Protecting the Management VLAN from customers
Posted on 2014-08-23
We are setting up a shared office that has 10 rooms, each room has a single Cat5e cable going to it. Each room is used by a different tenant and the networks need to stay segregated. We provide the tenants with shared Internet access and VOIP Phones.
We have our main 26-port smart switch (Cisco SG200-26) in the server room, and we have installed an 8-port PoE smart switch (Cisco SG200-08P) in each of the tenant's rooms. The tenant can have up to 3x VOIP phones and up to 4x PCs in the room, plugged into each port on the switch.
We're planning on using tagged VLANs to keep things secure.

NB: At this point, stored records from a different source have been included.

(** A LIMIT request with a truthy price that passes the checks stops at
    the [+=] of line 139. *)
Lemma executeTrade_limit_with_price
    (signal : TradeSignal.t) (st : State) (userSettings : UserSettings.t) :
  configured signal userSettings ->
  within_daily_limit signal userSettings st ->
  within_position_size signal userSettings ->
  limit_with_price signal = true ->
  exists log,
    executeTrade signal st
    = (Throw (Js.TypeError "Assignment to constant variable."),
       mkState (ledger st) (exchange_calls st) log).
Proof.
  intros (Hq & Hon & Hapi & Hsec) Hday Hsize Hbranch.
  unfold executeTrade, bind at 1, console_log.
  rewrite Hq. cbn [isSome error data]. rewrite Hon, Hapi, Hsec. cbn [negb orb].
  unfold within_daily_limit, todays_orders in Hday.
  unfold within_position_size in Hsize. unfold limit_with_price in Hbranch.
  unfold bind, select_today_trades, console_error, console_log, ret, assign_const, throw.
  rewrite Hsize, Hbranch.
  destruct (today_trades_error w) as [e|] eqn:Herr; cbn.
  - eexists. reflexivity.
  - specialize (Hday eq_refl). rewrite length_map.
    destruct (Z.geb_spec (Z.of_nat (length (filter
                (today_filter (TradeSignal.userId signal)
                   (T00_00_00_000Z (utc_day (now w)))
                   (T23_59_59_999Z (utc_day (now w)))) (ledger st))))
               (Js.ToInteger (UserSettings.max_daily_trades userSettings))); [lia|].
    eexists. reflexivity.
Qed.

(** C1: what the code does with a LIMIT request that has a price.  Every
    such request that passes the configuration and limit checks ends in
    the TypeError of the assignment to the [const] binding [queryString]:
    no signature is computed over a string with price and timeInForce,
    nothing is sent to the exchange and nothing is stored. *)
Theorem executeTrade_limit_order_faults
    (signal : TradeSignal.t) (st : State) (userSettings : UserSettings.t)
    (p : float) :
  configured signal userSettings ->
  within_daily_limit signal userSettings st ->
  within_position_size signal userSettings ->
  TradeSignal.type signal = LIMIT ->
  TradeSignal.price signal = Some p ->
  Js.truthy_number p = true ->
  fst (executeTrade signal st) = Throw (Js.TypeError "Assignment to constant variable.")
  /\ exchange_calls (snd (executeTrade signal st)) = exchange_calls st
  /\ ledger (snd (executeTrade signal st)) = ledger st.
Proof.
  intros Hconf Hday Hsize Htype Hprice Htruthy.
  destruct (executeTrade_limit_with_price signal st userSettings Hconf Hday Hsize)
    as [log Hrun].
  - unfold limit_with_price. rewrite Htype, Hprice. cbn. now rewrite Htruthy.
  - rewrite Hrun. repeat split.
Qed.

(** C8: when the exchange answers the order with a status outside
    200-299, [executeTrade] throws an error of kind ExchangeError whose
    message carries the status and the body of the response, and the
    ledger is left as it was: the one effect is the request itself. *)
Theorem executeTrade_exchange_rejects
    (signal : TradeSignal.t) (st : State) (userSettings : UserSettings.t)
    (r : OrderResponse) :
  configured signal userSettings ->
  within_daily_limit signal userSettings st ->
  within_position_size signal userSettings ->
  limit_with_price signal = false ->
  post_order w (order_request signal userSettings) = Some r ->
  ok r = false ->
  let thrown := Js.Error ("Binance API error: " ++ Js.string_of_Z (status r)
                          ++ " " ++ text r) in
  exists st',
    executeTrade signal st = (Throw thrown, st')
    /\ error_kind thrown = Some ExchangeError
    /\ ledger st' = ledger st
    /\ exchange_calls st'
       = (exchange_calls st ++ [order_request signal userSettings])%list.
Proof.
  intros Hconf Hday Hsize Hbranch Hpost Hok thrown.
  destruct (executeTrade_reaches_exchange signal st userSettings Hconf Hday Hsize Hbranch)
    as (log & Hrun & _).
  rewrite Hpost in Hrun. cbn zeta in Hrun.
  rewrite after_response_rejected in Hrun by exact Hok.
  eexists. split; [exact Hrun|].
  split; [apply error_kind_exchange|]. split; reflexivity.
Qed.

The idea is that we'll set up:
VLAN 1 - default VLAN, management traffic only (e.g. access points, routers, switches etc), subnet will be 10.0.0.0/24
VLAN 2 - voice VLAN for voip traffic only, subnet will be 10.0.25.0/24
VLAN 10-19 - customer VLANs, one for each room
So for each of the SG200-08P switches in the tenant's rooms we are configuring them like this, (this example is for the switch that will use VLAN 10 for customer traffic):
Port 1 - trunk port, 1U, 2T, 10T
Port 2 - access port, 2U
Port 3 - access port, 2U
Port 4 - access port, 2U
Port 5 - access port, 10U
Port 6 - access port, 10U
Port 7 - access port, 10U
Port 8 - access port, 10U
The "port 1" on the customer SG200-08P switch will go to, say, port 15 on the main SG200-26 switch, set up like this:
Port 15 - trunk port, 1U, 2T, 10T
So that's all great, but I've got a problem - I need to protect the management and voice VLANs from unauthorized traffic.
What stops a customer from unplugging the switch, plugging a PC into the wall jack and gaining access to the 10.0.0.0/24 management subnet? Or plugging a PC into one any of the PoE ports and gaining access to the 10.0.25.0/24 voice subnet?
I'm playing around in the "Port Security" and 802.1X section of the Cisco SG200... but I'm totally confused.
Can anyone help?